An investor entity acquired and held 200 shares in an investee entity in 2023. It disposed of 150 shares held by it in 2023 and has agreed with the IRD that the 150 shares disposed are considered trading stock and the onshore gains from the disposal are revenue in nature and taxable. Assuming the investor entity disposes of the remaining 50 shares in early 2024 and acquires another 100 shares in late 2024. It would appear that the 50 shares disposed of in early 2024 would be regarded as “being previously regarded as trading stock for tax purpose” whereas the 100 shares newly acquired in late 2024 would not be regarded as such.

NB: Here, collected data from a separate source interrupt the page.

Lemma emails_unique_step st st' :
  server_step st st' → emails_unique (st_contents st) → emails_unique (st_contents st').
Proof.
  intros Hstep Hu. destruct Hstep; simpl in *; try done.
  all: try (eapply emails_unique_users; [|exact Hu]; intros n; simpl;
    by rewrite ?lookup_insert_ne, ?lookup_delete_ne by done).
  - by apply (emails_unique_put _ (stored_user user id hashed t)).
  - by apply emails_unique_delete.
Qed.

(** ** The registered service providers are the stored ones *)

(** The services of [names] are registered, each under its entity ID and its own
    identifier, and nothing else is. *)
Record registered (names : string → Prop) (c : gmap string string) (providers : gmap string EntityDescriptor)
    (ids : gmap string string) : Prop := {
  registered_stored e metadata : providers !! e = Some metadata →
    ∃ id svc, names id ∧ ids !! e = Some id ∧ stored c ("/services/" +++ id) svc ∧
      Service_Metadata svc = metadata ∧ EntityDescriptor_EntityID metadata = e;
  stored_registered id svc : names id → stored c ("/services/" +++ id) svc →
    let metadata := Service_Metadata svc in
    providers !! EntityDescriptor_EntityID metadata = Some metadata ∧
    ids !! EntityDescriptor_EntityID metadata = Some id;
  registered_ids e id : ids !! e = Some id → is_Some (providers !! e)
}.

Definition registry_ok (st : server_state) : Prop :=
  registered (λ _, True) (st_contents st) (st_providers st) (st_ids st).

Lemma registered_services names c c' p i :
  (∀ n, c' !! ("/services/" +++ n) = c !! ("/services/" +++ n)) →
  registered names c p i → registered names c' p i.
Proof.
  intros Heq [H1 H2 H3].
  assert (Hst : ∀ n (svc : Service), stored c' ("/services/" +++ n) svc ↔ stored c ("/services/" +++ n) svc).
  { intros n svc. unfold stored. by rewrite Heq. }
  split; [|intros id svc Hn Hs; apply (H2 id svc); [done|by apply Hst]|done].
  intros e m Hm. destruct (H1 e m Hm) as (id & svc & ? & ? & ? & ? & ?). exists id, svc.
  split_and!; [done..|by apply Hst|done|done].
Qed.

(** Deregistering the previous record of a service leaves what is not the service's. *)
Lemma deregister_lookup (w : W) id (svc : Service) e :
  registry_ok (abstract w []) → stored (contents (server_world w)) ("/services/" +++ id) svc →
  let w' := deregisterServiceProvider id (EntityDescriptor_EntityID (Service_Metadata svc)) w in
  serviceProviders w' !! e = (if decide (serviceIDs w !! e = Some id) then None else serviceProviders w !! e) ∧
  serviceIDs w' !! e = (if decide (serviceIDs w !! e = Some id) then None else serviceIDs w !! e).
Proof.
  intros [H1 H2 H3] Hst. simpl in *. destruct (H2 id svc I Hst) as [Hp Hi].
  unfold deregisterServiceProvider. rewrite Hi. simpl. rewrite bool_decide_true by done. simpl.
  destruct (decide (e = EntityDescriptor_EntityID (Service_Metadata svc))) as [->|Hne].
  - by rewrite !lookup_delete_eq, !decide_True by done.
  - assert (serviceIDs w !! e ≠ Some id).
    { intros He. destruct (H3 _ _ He) as [m Hm]. destruct (H1 _ _ Hm) as (id' & svc' & _ & Hi' & Hst' & Hm' & He').
      rewrite He in Hi'. injection Hi' as <-. apply Hne. rewrite (stored_agree _ _ _ _ Hst Hst'). congruence. }
    rewrite !lookup_delete_ne, !decide_False by done. done.
Qed.

(** Without a readable record the service has nothing registered. *)
Lemma unregistered (w : W) id e :
  registry_ok (abstract w []) →
  (∀ svc : Service, ¬ stored (contents (server_world w)) ("/services/" +++ id) svc) →
  serviceIDs w !! e ≠ Some id.
Proof.
  intros [H1 H2 H3] Hno He. simpl in *. destruct (H3 _ _ He) as [m Hm].
  destruct (H1 _ _ Hm) as (id' & svc' & _ & Hi' & Hst' & _). rewrite He in Hi'. injection Hi' as <-.
  by destruct (Hno svc').
Qed.

(** The maps after the previous record of the service [id] is deregistered. *)
Definition without_id (w v : W) (id : string) : Prop :=
  ∀ e, serviceProviders v !! e = (if decide (serviceIDs w !! e = Some id) then None else serviceProviders w !! e) ∧
       serviceIDs v !! e = (if decide (serviceIDs w !! e = Some id) then None else serviceIDs w !! e).

Lemma registry_put w v id metadata text :
  registry_ok (abstract w []) → without_id w v id →
  (serviceProviders w !! EntityDescriptor_EntityID metadata = None ∨
   default "" (serviceIDs w !! EntityDescriptor_EntityID metadata) = id) →
  json_exact (mkService "" metadata) = true → json_Marshal (mkService "" metadata) = Ret text →
  registered (λ _, True) (<["/services/" +++ id := text]> (contents (server_world w)))
    (serviceProviders (registerServiceProvider id metadata v)) (serviceIDs (registerServiceProvider id metadata v)).
Proof.
  intros [H1 H2 H3] Hv Hguard Hx Hm. simpl in *.
  set (c := contents (server_world w)) in *. set (e0 := EntityDescriptor_EntityID metadata) in *.
  assert (Hnew : ∀ svc, stored (<["/services/" +++ id:=text]> c) ("/services/" +++ id) svc ↔ svc = mkService "" metadata)
    by (intros svc; by apply stored_insert_exact).
  assert (Hold : ∀ n (svc : Service), n ≠ id →
    stored (<["/services/" +++ id:=text]> c) ("/services/" +++ n) svc ↔ stored c ("/services/" +++ n) svc)
    by (intros n svc Hn; apply stored_insert_ne; intros ?%key_inj; done).
  split; simpl.
  - intros e m [[<- <-]|[Hne He]]%lookup_insert_Some.
    + exists id, (mkService "" metadata). rewrite lookup_insert_eq. split_and!; [done..|by apply Hnew|done|done].
    + rewrite (proj1 (Hv e)) in He. destruct (decide _) as [|Hid]; [done|].
      destruct (H1 e m He) as (id' & svc & _ & Hi & Hst & Hmd & Heid). exists id', svc.
      assert (id' ≠ id) by (intros ->; done).
      rewrite lookup_insert_ne, (proj2 (Hv e)), decide_False by done. split_and!; [done..|by apply Hold|done|done].
  - intros n svc _ Hst. destruct (decide (n = id)) as [->|Hn].
    + apply Hnew in Hst as ->. simpl. by rewrite !lookup_insert_eq.
    + apply Hold in Hst; [|done]. destruct (H2 n svc I Hst) as [Hp Hi].
      assert (Hne : e0 ≠ EntityDescriptor_EntityID (Service_Metadata svc)).
      { intros Heq. rewrite Heq in Hguard. rewrite Hp, Hi in Hguard. by destruct Hguard as [?|?]. }
      rewrite !lookup_insert_ne by done. rewrite (proj1 (Hv _)), (proj2 (Hv _)), Hi.
      rewrite !decide_False by congruence. done.
  - intros e n [[<- <-]|[Hne He]]%lookup_insert_Some; [by rewrite lookup_insert_eq|].
    rewrite lookup_insert_ne by done. rewrite (proj1 (Hv e)). rewrite (proj2 (Hv e)) in He.
    destruct (decide _); [done|]. by eapply H3.
Qed.

Lemma registry_delete w v id : registry_ok (abstract w []) → without_id w v id →
  registered (λ _, True) (delete ("/services/" +++ id) (contents (server_world w)))
    (serviceProviders v) (serviceIDs v).
Proof.
  intros [H1 H2 H3] Hv. simpl in *. split.
  - intros e m He. rewrite (proj1 (Hv e)) in He. destruct (decide _) as [|Hid]; [done|].
    destruct (H1 e m He) as (id' & svc & _ & Hi & Hst & Hmd & Heid). exists id', svc.
    rewrite (proj2 (Hv e)), decide_False by done. split_and!; [done..| |done|done].
    apply stored_delete_ne; [|done]. intros <-%(key_inj "/services/"). done.
  - intros n svc _ [Hn Hst]%stored_delete. destruct (H2 n svc I Hst) as [Hp Hi]. simpl in *.
    rewrite (proj1 (Hv _)), (proj2 (Hv _)), Hi. rewrite !decide_False by (intros [= ->]; done). done.
  - intros e n He. rewrite (proj1 (Hv e)). rewrite (proj2 (Hv e)) in He.
    destruct (decide _); [done|]. by eapply H3.
Qed.

Lemma registry_step st st' : server_step st st' → registry_ok st → registry_ok st'.
Proof.
  intros Hstep Hr. destruct Hstep as [| | | | | | | |w w' l data id metadata previous text _ Hx Hguard Hprev Hm ->
    |w w' l id svc Hst ->]; unfold registry_ok in *; simpl in *; try done.
  1-6: eapply registered_services; [|exact Hr]; intros n; simpl;
    by rewrite ?lookup_insert_ne, ?lookup_delete_ne by done.
  - apply registry_put; [done| |done..]. intros e. destruct previous as [svc|].
    + by apply deregister_lookup.
    + pose proof (unregistered w id e Hr Hprev). by rewrite !decide_False.
  - apply (registry_delete w); [done|]. intros e. by apply deregister_lookup.
Qed.

(** ** A session asserts what its user is *)

(** The session has the data of the user. *)
Definition session_of (user : User) (x : Session) : Prop :=
  x = user_session user (Session_ID x) (Session_CreateTime x) (Session_ExpireTime x) (Session_Index x).

(** Stored users have the name that they are stored under and a revision that was
    drawn; a session, or a login in progress, whose revision the stored user has is
    a session, or a login, of that very user. *)
Record sessions_ok (st : server_state) : Prop := {
  users_named name user : stored (st_contents st) ("/users/" +++ name) user →
    User_Name user = name ∧ User_Revision user ∈ st_revisions st;
  sessions_of_users id (x : storedSession) user : stored (st_contents st) ("/sessions/" +++ id) x →
    stored (st_contents st) ("/users/" +++ Session_UserName (stored_Session x)) user →
    User_Revision user = stored_UserRevision x → session_of user (stored_Session x);
  sessions_revision id (x : storedSession) : stored (st_contents st) ("/sessions/" +++ id) x →
    stored_UserRevision x ∈ st_revisions st;
  logins_of_users p user : p ∈ st_logins st → stored (st_contents st) ("/users/" +++ User_Name p) user →
    User_Revision user = User_Revision p → user = p;
  logins_revision p : p ∈ st_logins st → User_Revision p ∈ st_revisions st
}.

  • The tax certainty scheme would be applicable to cases involving a change of intention from trading stock to a capital asset provided that the following two conditions are met: 
    • The market value of the interest as at the date of change has been brought into accounts for profits tax purpose (e.g., under section 15BA of the Inland Revenue Ordinance) 
    • The 15% ownership threshold and the 24-month holding period requirements are met after the date of change of intention
  • The following two enhancements would be made in relation to the exclusion from the scheme of non-listed investee entities engaging in property development:
    • Immovable property will be defined to exclude “infrastructure”
    • Meaning of property development will exclude renovation or refurbishment of a building with a view to maintaining the commercial value of a building
  • The exclusion from the scheme of non-listed investee entities engaging in property holding would also be enhanced by carving out the immovable property held for carrying on its own trade or business (including business of letting immovable property) when determining whether the investee entity is a “property-rich” entity (i.e., whether the value of immovable property held by the investee entity exceeds 50% of the value of the entity’s total assets).
  • When determining the 50% threshold, an approach similar to the one under the existing unified fund exemption regime would be adopted—i.e., both direct and indirect holding of immovable property (via another entity) will be taken into account. 
  • An investee entity would only be subject to the exclusion and the applicable rules of either “property development” or “property holding” activities but not both at the same time. 
  • The tax certainty scheme only applies to disposal of equity interest but not other types of assets. 

Key changes and clarifications of the proposed expanded FSIE regime

The main changes and clarifications of the proposed expanded FSIE regime as compared to the one set out in the consultation paper issued in April 2023 are:

  • The carve-out for disposal gains of traders would apply to both disposal gains on equity interests and other types of assets but not intellectual property (IP) assets (when the nexus requirement applies) once the expanded FSIE regime becomes effective (i.e., from 1 January 2024 onwards).  
  •  A trader refers to a person who sells, or offers to sell, property in its ordinary course of trade.
  • The proposals for (1) rebasing the cost of the asset disposed, (2) a taper relief and (3) other measures of reducing the tax liabilities on the disposal gains have been rejected by the EU. 
  • Intra-group relief:
    • The IRD will consider accepting other means of fulfilling the 75% threshold for association in addition to by means of issued share capital.
    • The relief will be revoked if these two conditions are not met: (1) both the transferor and the transferee are within the charge to Hong Kong profits tax for six years after the transfer, and (2) the transferor and the transferee remain associated for two years after the transfer. 

Next steps

The government plans to introduce the tax bills on the two regimes to the Legislative Council in October 2023, with an aim to enact the bills by the end of this year and for the two regimes to take effect from 1 January 2024.